Experts Cast Doubt on Meteorite Study's Claims of Martian Life
Some scientists claim this meteorite, which fell in the Moroccan desert in 2011, contains organic materials that suggest the presence of past life on Mars.
Credit: Alain Herzog / EPFL 2014

A debate has long raged among scientists over the possible existence of life on Mars, and a new study is adding fuel to the fire.

A recent analysis of the Tissint meteorite, which fell to Earth in 2011 over the Moroccan desert, led to a report of evidence that suggests that carbon-containing fluids — possibly made by life — once flowed on the Red Planet.

"The presence of organic-rich fluids that infiltrated rocks near the surface of Mars has significant implications for the study of Martian paleoenvironment and perhaps [for a] search for possible ancient biological activities on Mars," the researchers wrote in the study, which was made public on Tuesday (Dec. 2) in the journal Meteoritics & Planetary Science. [Space Rocks!
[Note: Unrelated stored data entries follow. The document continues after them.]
(** * A shallow embedding of [pomodoro.py]

    The terminal Pomodoro timer is embedded class by class: [Timer] for
    [PomodoroTimer], [Tasks] for [Task] and [TaskManager], [Stats] for
    [Statistics], [App] for [PomodoroApp].  Python's unbounded [int] is [Z];
    a reading of [time.time()] is passed in by the caller, and so are
    [date.today()] and [datetime.now()], as strings.  A raised exception is
    a [Raise] result.

    The timer is embedded twice.  [Timer64] has the clock of the code:
    readings are binary64 floats and every difference and sum is rounded
    as the machine rounds it.  What is said of elapsed time, of pausing
    and of skipping is proved there.  [Timer], which the application and
    the properties of the session cycle use, has rational readings and
    rounds nothing. *)

From Stdlib Require Import ZArith QArith Qround Floats Ascii String List Sorted Lia.
From stdpp Require Import base option list strings pretty gmap.
(** * openclaw-linear-plugin: the Linear client and its tool handlers

    A shallow embedding of [client.ts], [tools.ts], [index.ts] and
    [types.ts].  The remote GraphQL service is a parameter: a state
    machine that answers each document the client sends.  Asynchronous
    code that awaits each request in turn becomes a state-and-exception
    monad over the remote's state and the trace of requests sent. *)

From Stdlib Require Import String Ascii List ZArith Bool Lia DecimalString.
Import ListNotations.
Open Scope string_scope.

(** ** JavaScript string and array primitives used by the sources.
    Strings are byte strings.  [toLowerCase] folds the letters A-Z, which is
    what the code's [toLowerCase] does on ASCII text; keys and names with
    letters outside ASCII are outside this model. *)
Module Js.

Definition nl : string := String (ascii_of_nat 10) EmptyString.

(** The double-quote character, as it appears inside template strings. *)
Definition dquote : string := String (ascii_of_nat 34) EmptyString.

Definition lower_ascii (c : ascii) : ascii :=
  let n := nat_of_ascii c in
  if (65 <=? n)%nat && (n <=? 90)%nat then ascii_of_nat (n + 32) else c.

Fixpoint toLowerCase (s : string) : string :=
  match s with
  | EmptyString => EmptyString
  | String c r => String (lower_ascii c) (toLowerCase r)
  end.

(** [xs.join(sep)] *)
Fixpoint join (sep : string) (xs : list string) : string :=
  match xs with
  | [] => EmptyString
  | [x] => x
  | x :: r => x ++ sep ++ join sep r
  end.

(** [s.split(sep)[0]] for a one-character separator: the text before the
    first occurrence of [sep], or all of [s] when there is none. *)
Fixpoint split_head (sep : ascii) (s : string) : string :=
  match s with
  | EmptyString => EmptyString
  | String c r => if Ascii.eqb c sep then EmptyString else String c (split_head sep r)
  end.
Photos of Meteorites for Sale]

But some experts think the findings don't rule out the theory that the meteorite's organic material originated from nonliving processes.
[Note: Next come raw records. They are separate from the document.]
(** * RecruitConnect: access control and application workflow

    A shallow embedding of the Flask back end under [server/]:
    [models.py], [decorators.py], [auth.py] (register, login, change of
    password), [routes/jobs.py] and [routes/applications.py].

    The relational store is a record of three tables, each a list of rows
    in insertion order.  A view function takes the URL parameters, the
    request and the store, and returns the response together with the
    store it leaves behind: the committed one after [db.session.commit()],
    the one it was given on every early [return].

    Request bodies and query strings are taken well typed, as the
    docstrings of the handlers give them: a JSON field that a handler
    reads as a string is a string when present.  Text is held as the
    bytes of its UTF-8 encoding: [Py.len] and [Py.strip] read it by code
    point, as [len] and [str.strip] do, and [Py.lower] is [str.lower] on
    ASCII text.  Failures of the store itself (a commit that raises, and
    the [except Exception] branch that rolls it back) are outside the
    model. *)

From Stdlib Require Import List String Ascii ZArith Lia Bool Sorted.
From Stdlib Require Import Decimal DecimalString.
Import ListNotations.

Local Open Scope string_scope.
Local Open Scope Z_scope.

(** ** Python strings *)

Module Py.

(** A Python [str] is a sequence of code points; a [string] here holds
    the bytes of its UTF-8 encoding.  A byte 10xxxxxx continues the
    character that the last other byte began. *)
Definition is_continuation (c : ascii) : bool :=
  let n := N_of_ascii c in
  ((128 <=? n)%N && (n <? 192)%N)%bool.

(** The continuation bytes [s] starts with (none in well-formed text),
    then its characters, each with the bytes that encode it. *)
Fixpoint split_chars (s : string) : string * list string :=
  match s with
  | EmptyString => (EmptyString, [])
  | String c s' =>
      let (tail, cs) := split_chars s' in
      if is_continuation c then (String c tail, cs)
      else (EmptyString, String c tail :: cs)
  end.

(** The characters of [s], in order. *)
Definition chars (s : string) : list string :=
  let (orphan, cs) := split_chars s in
  match orphan with
  | EmptyString => cs
  | _ => orphan :: cs
  end.

(** [ord(ch)]: the code point that the bytes of the character [ch]
    encode. *)
Definition ord (ch : string) : Z :=
  match ch with
  | EmptyString => 0
  | String c rest =>
      let n := Z.of_N (N_of_ascii c) in
      let lead := if n <? 128 then n
                  else if n <? 224 then n - 192
                  else if n <? 240 then n - 224
                  else n - 240 in
      fold_left (fun v b => 64 * v + (Z.of_N (N_of_ascii b) - 128))
                (list_ascii_of_string rest) lead
  end.

(** [ch.isspace()]: the code points U+0009 to U+000D, U+001C to U+0020,
    U+0085, U+00A0, U+1680, U+2000 to U+200A, U+2028, U+2029, U+202F,
    U+205F and U+3000. *)
Definition is_space (ch : string) : bool :=
  let cp := ord ch in
  ((9 <=? cp) && (cp <=? 13)) || ((28 <=? cp) && (cp <=? 32))
  || (cp =? 133) || (cp =? 160) || (cp =? 5760)
  || ((8192 <=? cp) && (cp <=? 8202))
  || (cp =? 8232) || (cp =? 8233) || (cp =? 8239) || (cp =? 8287)
  || (cp =? 12288).

(** The characters left once the leading white space is dropped. *)
Fixpoint lstrip (cs : list string) : list string :=
  match cs with
  | [] => []
  | ch :: cs' => if is_space ch then lstrip cs' else cs
  end.

(** [str.strip()]: white space is dropped at both ends. *)
Definition strip (s : string) : string :=
  String.concat "" (List.rev (lstrip (List.rev (lstrip (chars s))))).

(** [len(s)]: the number of code points. *)
Definition len (s : string) : Z := Z.of_nat (List.length (chars s)).

(** [str.isascii()] *)
Fixpoint isascii (s : string) : bool :=
  match s with
  | EmptyString => true
  | String c s' => (N_of_ascii c <? 128)%N && isascii s'
  end.

Definition lower_ascii (c : ascii) : ascii :=
  let n := nat_of_ascii c in
  if (65 <=? n)%nat && (n <=? 90)%nat then ascii_of_nat (n + 32) else c.

(** [str.lower()] of ASCII text ([isascii]): the letters A to Z are
    mapped and every other byte is kept.  Letters outside ASCII are not
    lower-cased: where the lower-cased text of a request is stored or
    compared with stored text, the properties below are stated for ASCII
    input. *)
Fixpoint lower (s : string) : string :=
  match s with
  | EmptyString => EmptyString
  | String c s' => String (lower_ascii c) (lower s')
  end.

(** [str(n)] for an integer, as an f-string prints it. *)
Definition str (n : Z) : string := NilZero.string_of_int (Z.to_int n).

(** [sep.join(l)] *)
Fixpoint join (sep : string) (l : list string) : string :=
  match l with
  | [] => ""
  | [s] => s
  | s :: l' => s ++ sep ++ join sep l'
  end.

(** [x in l] for a list of strings. *)
Definition mem (x : string) (l : list string) : bool :=
  existsb (String.eqb x) l.

(** [d.get(k, default)] once the field has been read. *)
Definition get {A : Type} (field : option A) (default : A) : A :=
  match field with
  | Some v => v
  | None => default
  end.

End Py.

(** ** JSON values and responses *)

Set Warnings "-register-all".

(** What [jsonify] is given.  [JTime t] is [t.isoformat()] for the
    datetime [t]: the text is not modelled, the instant is kept. *)
Inductive json : Type :=
| JNull
| JBool (b : bool)
| JInt (n : Z)
| JStr (s : string)
| JTime (t : Z)
| JList (l : list json)
| JObj (fields : list (string * json)).

Definition JOpt (o : option string) : json :=
  match o with
  | Some s => JStr s
  | None => JNull
  end.

(** A view returns [jsonify(body), code]. *)
Record response : Type := Response { body : json; code : Z }.

(** [jsonify({'error': e, 'message': m}), c] *)
Definition error_response (e m : string) (c : Z) : response :=
  Response (JObj [("error", JStr e); ("message", JStr m)]) c.

(** Field of a JSON object, [JNull] when it has none. *)
Definition field (k : string) (j : json) : json :=
  match j with
  | JObj fs =>
      match find (fun kv => String.eqb (fst kv) k) fs with
      | Some kv => snd kv
      | None => JNull
      end
  | _ => JNull
  end.

(** ** models.py *)

Module UserRole.
Definition EMPLOYER : string := "employer".
Definition JOB_SEEKER : string := "job_seeker".
End UserRole.

Module ApplicationStatus.
Definition PENDING : string := "pending".
Definition ACCEPTED : string := "accepted".
Definition REJECTED : string := "rejected".
Definition WITHDRAWN : string := "withdrawn".
End ApplicationStatus.

Module User.
Record t : Type := mk {
  id : Z;
  email : string;
  password_hash : string;
  role : string;
  full_name : option string;
  company_name : option string;
  phone : option string;
  created_at : Z;
  updated_at : Z
}.

Definition to_dict (self : t) : json :=
  JObj [("id", JInt (id self));
        ("email", JStr (email self));
        ("role", JStr (role self));
        ("full_name", JOpt (full_name self));
        ("company_name", JOpt (company_name self));
        ("phone", JOpt (phone self));
        ("created_at", JTime (created_at self));
        ("updated_at", JTime (updated_at self))].
End User.

Module Job.
Record t : Type := mk {
  id : Z;
  title : string;
  description : string;
  requirements : option string;
  salary_range : option string;
  location : option string;
  job_type : option string;
  experience_level : option string;
  is_remote : bool;
  is_active : bool;
  created_at : Z;
  updated_at : Z;
  employer_id : Z
}.
End Job.

Module Application.
Record t : Type := mk {
  id : Z;
  job_id : Z;
  applicant_id : Z;
  status : string;
  cover_letter : option string;
  resume_url : option string;
  additional_info : option string;
  created_at : Z;
  updated_at : Z
}.

(** [application.status = s] followed by a commit at time [now]
    ([updated_at] has [onupdate=datetime.utcnow]). *)
Definition set_status (s : string) (now : Z) (self : t) : t :=
  mk (id self) (job_id self) (applicant_id self) s (cover_letter self)
     (resume_url self) (additional_info self) (created_at self) now.
End Application.

(** ** The store *)

Record database : Type := Database {
  users : list User.t;
  jobs : list Job.t;
  applications : list Application.t
}.

Section Table.
Context {R : Type} (pk : R -> Z).

(** [Model.query.get(k)]: the row whose primary key is [k]. *)
Definition query_get (rows : list R) (k : Z) : option R :=
  find (fun r => pk r =? k) rows.

(** The key an INTEGER PRIMARY KEY column gives the next row. *)
Definition next_id (rows : list R) : Z :=
  1 + fold_right Z.max 0 (map pk rows).

(** UPDATE of the row with key [k]. *)
Fixpoint update_row (k : Z) (f : R -> R) (rows : list R) : list R :=
  match rows with
  | [] => []
  | r :: rows' =>
      if pk r =? k then f r :: rows' else r :: update_row k f rows'
  end.

(** DELETE of the row with key [k]. *)
Definition delete_row (k : Z) (rows : list R) : list R :=
  filter (fun r => negb (pk r =? k)) rows.

(** [query.count()] *)
Definition count (rows : list R) : Z := Z.of_nat (List.length rows).
End Table.

Definition get_user (db : database) (k : Z) : option User.t :=
  query_get User.id (users db) k.

Definition get_job_row (db : database) (k : Z) : option Job.t :=
  query_get Job.id (jobs db) k.

Definition get_application_row (db : database) (k : Z) : option Application.t :=
  query_get Application.id (applications db) k.

(** [Application.query.filter_by(job_id=j, applicant_id=u).first()] *)
Definition first_application (db : database) (j u : Z) : option Application.t :=
  find (fun a => (Application.job_id a =? j) && (Application.applicant_id a =? u))
       (applications db).

(** *** Serialisation of rows: the [to_dict] family *)

(** [self.employer.company_name if self.employer else None] *)
Definition employer_company (db : database) (j : Job.t) : json :=
  match get_user db (Job.employer_id j) with
  | Some u => JOpt (User.company_name u)
  | None => JNull
  end.

Definition Job_to_dict (db : database) (self : Job.t) : json :=
  JObj [("id", JInt (Job.id self));
        ("title", JStr (Job.title self));
        ("description", JStr (Job.description self));
        ("requirements", JOpt (Job.requirements self));
        ("salary_range", JOpt (Job.salary_range self));
        ("location", JOpt (Job.location self));
        ("job_type", JOpt (Job.job_type self));
        ("experience_level", JOpt (Job.experience_level self));
        ("is_remote", JBool (Job.is_remote self));
        ("is_active", JBool (Job.is_active self));
        ("employer_id", JInt (Job.employer_id self));
        ("employer_name", employer_company db self);
        ("created_at", JTime (Job.created_at self));
        ("updated_at", JTime (Job.updated_at self));
        ("application_count",
          JInt (count (filter (fun a => Application.job_id a =? Job.id self)
                              (applications db))))].

Definition Job_to_summary (db : database) (self : Job.t) : json :=
  JObj [("id", JInt (Job.id self));
        ("title", JStr (Job.title self));
        ("company_name", employer_company db self);
        ("location", JOpt (Job.location self));
        ("job_type", JOpt (Job.job_type self));
        ("salary_range", JOpt (Job.salary_range self));
        ("is_remote", JBool (Job.is_remote self));
        ("created_at", JTime (Job.created_at self))].

Definition Application_to_dict (db : database) (self : Application.t) : json :=
  let job := get_job_row db (Application.job_id self) in
  let applicant := get_user db (Application.applicant_id self) in
  JObj [("id", JInt (Application.id self));
        ("job_id", JInt (Application.job_id self));
        ("job_title", match job with Some j => JStr (Job.title j) | None => JNull end);
        ("applicant_id", JInt (Application.applicant_id self));
        ("applicant_name",
          match applicant with Some u => JOpt (User.full_name u) | None => JNull end);
        ("applicant_email",
          match applicant with Some u => JStr (User.email u) | None => JNull end);
        ("status", JStr (Application.status self));
        ("cover_letter", JOpt (Application.cover_letter self));
        ("resume_url", JOpt (Application.resume_url self));
        ("additional_info", JOpt (Application.additional_info self));
        ("created_at", JTime (Application.created_at self));
        ("updated_at", JTime (Application.updated_at self))].

Definition Application_to_applicant_view (db : database) (self : Application.t) : json :=
  let job := get_job_row db (Application.job_id self) in
  JObj [("id", JInt (Application.id self));
        ("job_id", JInt (Application.job_id self));
        ("job_title", match job with Some j => JStr (Job.title j) | None => JNull end);
        ("employer_name",
          match job with Some j => employer_company db j | None => JNull end);
        ("status", JStr (Application.status self));
        ("applied_at", JTime (Application.created_at self))].

(** ** Requests and views *)

(** What the token service answers for the request's bearer token. *)
Inductive token : Type :=
| Valid (identity : Z)
| Expired
| Invalid
| Absent.

(** A request: its token, the clock ([datetime.utcnow()]) and what the
    handler reads from it, the JSON body or the query string. *)
Record request (P : Type) : Type := Request {
  jwt : token;
  now : Z;
  payload : P
}.
Arguments Request {P}.
Arguments jwt {P}.
Arguments now {P}.
Arguments payload {P}.

(** The URL parameters Flask passes as keyword arguments. *)
Definition kwargs : Type := list (string * Z).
As the famed astronomer Carl Sagan once said, "Extraordinary claims require extraordinary evidence," observed Andrew Steele, a microbiologist at the Carnegie Institution of Washington, in Washington, D.C., who has studied the meteorite but was not involved with the new study.

"I think the onus is on [the researchers] to provide that extraordinary evidence," Steele told Live Science. "I don’t think they have it at the moment."

Fireball from above

The Tissint meteorite was carved out of Mars by an asteroid, and fell to Earth in a blazing fireball over the Moroccan desert's Tata Province in the early hours of the morning on July 18, 2011. One of only five Martian meteorites whose falls have been witnessed by people, Tissint was first studied by meteoriticist Hasnaa Chennaoui Aoudjehane of the Hassan II University in Casablanca.
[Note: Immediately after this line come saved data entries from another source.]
(** X4. The image URL sent to Hailuo is the URL that tmpfiles.org
    answered to the upload, with "dl/" put after the first "tmpfiles.org/",
    wherever in the URL that is: when the answer is
    <pre>tmpfiles.org/<rest> and no occurrence of "tmpfiles.org/" starts
    earlier, <pre>tmpfiles.org/dl/<rest> is sent, later occurrences staying
    as they are.  So an answer https://tmpfiles.org/<rest> is sent as
    https://tmpfiles.org/dl/<rest>, and a URL in which "tmpfiles.org/" does
    not occur is sent as it is. *)
Theorem generate_video_sends_direct_url
  (w : World) (req : Request) (uj : UploadJson) (u key : string) (cbody : CreateBody) :
  uploadFetch w = UploadOk (Ok uj) ->
  up_url uj = Some u ->
  In (CreatePrediction key cbody) (fst (handler w req)) ->
  cb_image_url cbody = replace u "tmpfiles.org/" "tmpfiles.org/dl/"
  /\ (forall pre rest,
         u = pre ++ "tmpfiles.org/" ++ rest ->
         (forall pre' rest',
             u = pre' ++ "tmpfiles.org/" ++ rest' ->
             (String.length pre <= String.length pre')%nat) ->
         cb_image_url cbody = pre ++ "tmpfiles.org/dl/" ++ rest)
  /\ (forall rest, u = "https://tmpfiles.org/" ++ rest ->
                   cb_image_url cbody = "https://tmpfiles.org/dl/" ++ rest)
  /\ ((forall pre rest, u <> pre ++ "tmpfiles.org/" ++ rest) -> cb_image_url cbody = u)
  /\ (includes u "tmpfiles.org/" = false -> cb_image_url cbody = u).
Proof.
  intros Hf Hu Hin.
  assert (Hurl : cb_image_url cbody = replace u "tmpfiles.org/" "tmpfiles.org/dl/").
  { destruct (method req) eqn:Hm;
      try (rewrite handler_not_POST in Hin by congruence; contradiction).
    destruct (handler_POST_facts w req Hm) as (_ & Hcreate & _).
    destruct (Hcreate key cbody Hin) as (image & p & url & _ & _ & Hup & ->).
    cbn [createBodyOf cb_image_url].
    exact (upload_url w _ _ uj u Hf Hu url Hup). }
  split; [exact Hurl|]. split; [|split; [|split]].
  - intros pre rest -> Hfirst. rewrite Hurl. apply replace_first. exact Hfirst.
  - intros rest ->. rewrite Hurl.
    change ("https://tmpfiles.org/" ++ rest)
      with ("https://" ++ ("tmpfiles.org/" ++ rest)).
    cbn [append].
    rewrite !replace_skip by reflexivity.
    change (String "t" (String "m" (String "p" (String "f" (String "i" (String "l"
             (String "e" (String "s" (String "." (String "o" (String "r" (String "g"
             (String "/" rest)))))))))))))
      with ("tmpfiles.org/" ++ rest).
    rewrite replace_here. reflexivity.
  - intros Hnone. rewrite Hurl. apply replace_absent.
    destruct (includes u "tmpfiles.org/") eqn:E; [|reflexivity].
    destruct (includes_true_app _ _ E) as (pre & rest & H).
    exfalso. exact (Hnone pre rest H).
  - intros Habsent. rewrite Hurl. apply replace_absent. exact Habsent.
Qed.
Previous studies have found traces of organic material — carbon-containing compounds which, on Earth, are some of the building blocks of life — in tiny fissures in the Tissint meteorite, which formed while the rock was on Mars. But scientists have fiercely debated whether these compounds were produced by life or by other nonliving processes.

In the new study, Philippe Gillet, an earth and planetary scientist at the École Polytechnique Fédérale de Lausanne, in Switzerland, and a team of colleagues analyzed the chemistry of the organic carbon found in the meteorite's cracks.

Gillet's team believes that an earlier asteroid impact on Mars may have created these cracks in the Tissint rock while it was still on the Red Planet's surface, producing melt "veins" that absorbed some of the carbon-containing matter.

Carbon, like other elements, comes in different forms, called isotopes. By measuring the amounts of these isotopes, scientists can determine the likely origin of the carbon in the cracks.

After analyzing the composition of the carbon in the Tissint meteorite's cracks, the team found that the carbon isotopes were too light to have come from the Martian atmosphere, as some scientists had suggested. They concluded that the chemicals were brought there by fluid that was rich in organic matter that probably came from life, the researchers said.

But Steele and other scientists don't think the evidence proves this claim.

Life from Mars?

In a 2012 study published in the journal Science, Steele found the organic matter found in Tissint and 10 other meteorites did originate on Mars, but was formed by volcanic processes. However, Steele wasn't looking at the same organic material as Gillet and his team, who were studying compounds that entered the meteorite after the lava cooled.

Still, the organic matter from fluids could have come from a number of other sources, such as contamination on Earth, meteorites pummeling Mars or other nonlife chemistry, Steele said. Some of these sources could also produce light isotopes of carbon, he added.

Allan Treiman, a planetary scientist at the Lunar and Planetary Institute in Houston and senior scientist for NASA's Mars Science Laboratory, told Live Science in an email that "organic-bearing fluids are found in some [volcanic] rocks on Earth, and are interpreted as [not] having anything to do with life."

Tissint isn't the only meteorite that has sparked controversy over claims of Martian life. The Alan Hills 84001 meteorite, which was found in Antarctica on Dec. 27, 1984, is also thought to be from Mars. In 1996, scientists reported that the space rock contained evidence of fossilized bacteria, but others have since found explanations for the findings that do not require life.

Scientists still can't rule out the possibility that life could have existed on the Red Planet — after all, the chemical building blocks for life are there, Steele said. But researchers "have to be more robust in their analysis to actually prove those claims," he said.